There is also a serious risk of thousands of youngsters who were not considered vulnerable prior to coronavirus becoming completely ‘lost’ to the education system.
The study found girls have felt 10 per cent more anxious than boys during the pandemic period, while their wellbeing also tumbled 6 per cent more than boys.
Pupils studying for exams only to see them cancelled due to coronavirus have suffered the worst during the schools shutdown, the major new report reveals (stock image)
The findings underscore the crucial importance of schools reopening as soon as possible, as well as the Government’s catch-up agenda.
More than 62,000 pupils across England were tracked from May to December by non-profit group ImpactEd to understand the range of effects of the pandemic on their learning.
The report said: ‘Schools identified a real risk of “lost” children. Those pupils who had struggled the most during lockdown were not always those previously identified as vulnerable.’
The study found pupils in GCSE years or studying for A-levels have suffered the most, with their significantly lower wellbeing blamed on the chaotic cancellation of exams.
Those studying for GCSEs (Years ten and 11) reported the lowest learning scores between June and November, on an ‘ongoing downward trend’, the report authors said.
The largest review of schoolchildren in the Covid era last night warned of the potential for a lost generation (stock image)
They found particular challenges with home learning, with nearly three in every 20 pupils in this age group saying they regularly did not understand the work they were set by their teachers, the highest ratio of any group.
The same pupils were also the most likely age group to report that they were unable to receive support with their work, with one in four saying they could not get help from their family if they had questions, and nearly one in five saying the same about their school.
Anxiety levels in these groups actually increased with the return to school in September.
One Year 11 girl told the experts: ‘You should be working hard anyway, but should you be working hard because maybe GCSEs will be cancelled in the end? The uncertainty made it hard to know what to focus on.’
A Year 11 boy added: ‘Sometimes there were feelings I wasn’t able to get out of me. They piled up when I wasn’t speaking to teachers.’
Pupils from poorer families have also faced a much harder time, scoring 5 per cent lower when quizzed about their ‘resilience’ compared to those from more comfortable backgrounds. Underscoring the ‘digital divide’, which the Mail is fighting with support for the Computers for Kids campaign, about a third of children from disadvantaged families said they were not able to access a device for online learning.
Alarmingly, the study also identified that many children who were not previously considered ‘vulnerable’ to falling behind had faced serious issues once schools were shuttered.
One school said a particular worry was pupils who were struggling to keep up but ‘working hard not to draw attention to themselves’.
The report also revealed: ‘When asked about what would make their return to school easier, the most popular answer was “not having lots of pressure to catch up”.

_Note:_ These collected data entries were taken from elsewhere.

(** The loop of [allocArgv]: [i] is the index of the head of [ptrs]. *)
Fixpoint writeArgv (p : Protoc) (argvPtr : Z) (i : Z) (ptrs : list Z)
  : M unit :=
  match ptrs with
  | [] => ret tt
  | ptr :: rest =>
      mem <- modMemory p ;;
      _ <- memWrite mem (uint32 (argvPtr + uint32 (i * 4))) (PutUint32 ptr) ;;
      writeArgv p argvPtr (i + 1) rest
  end.

Definition allocArgv (p : Protoc) (ctx : Ctx) (ptrs : list Z)
  : M (Z * option error) :=
  let size := len ptrs * 4 in
  r <- call (malloc p ctx size) (EvMalloc size) ;;
  match r with
  | inr err => ret (0, Some err)
  | inl res =>
      let argvPtr := uint32 res in
      if argvPtr =? 0 then
        ret (0, Some "malloc returned null for argv"%string)
      else
        writeArgv p argvPtr 0 ptrs ;;;
        ret (argvPtr, None)
  end.

Definition writePtr (mem : Memory) (addr value : Z) : M unit :=
  _ <- memWrite mem addr (PutUint32 value) ;; ret tt.

Definition writeUint32 (mem : Memory) (addr value : Z) : M unit :=
  _ <- memWrite mem addr (PutUint32 value) ;; ret tt.

(** ** Lifecycle *)

Definition Init (p : Protoc) (ctx : Ctx) : M (Protoc * option error) :=
  if initialized p then ret (p, None)
  else
    r <- call (protocInit p ctx) EvInit ;;
    match r with
    | inr err => ret (p, Some ("protoc_init failed: " ++ err)%string)
    | inl res =>
        if negb (int32 res =? 0) then
          ret (p, Some "protoc_init returned error"%string)
        else ret (set_initialized true p, None)
    end.

(** [for _, ptr := range ptrs { p.freePtr(ctx, ptr) }] *)
Fixpoint freeAll (p : Protoc) (ctx : Ctx) (ptrs : list Z) : M unit :=
  match ptrs with
  | [] => ret tt
  | ptr :: rest => freePtr p ctx ptr ;;; freeAll p ctx rest
  end.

‘Educators should be careful of inadvertently reinforcing anxieties that young people may have about lost learning.’
James Turner, chief executive of anti-poverty charity the Sutton Trust, said: ‘There is no question that the pandemic is having a devastating impact on children and young people, not just in terms of their education, but on their wellbeing and mental health too.’
Robert Halfon, Conservative chairman of the education committee, said that children are facing ‘the four horsemen of the educational apocalypse’.
‘We need to make sure that [reopening on] March 8 is a line in blood, not just an aspiration’, he added.
A Government spokesman said: ‘We will work with parents, teachers and schools to develop a long-term plan to make sure pupils have the chance to make up their lost education.’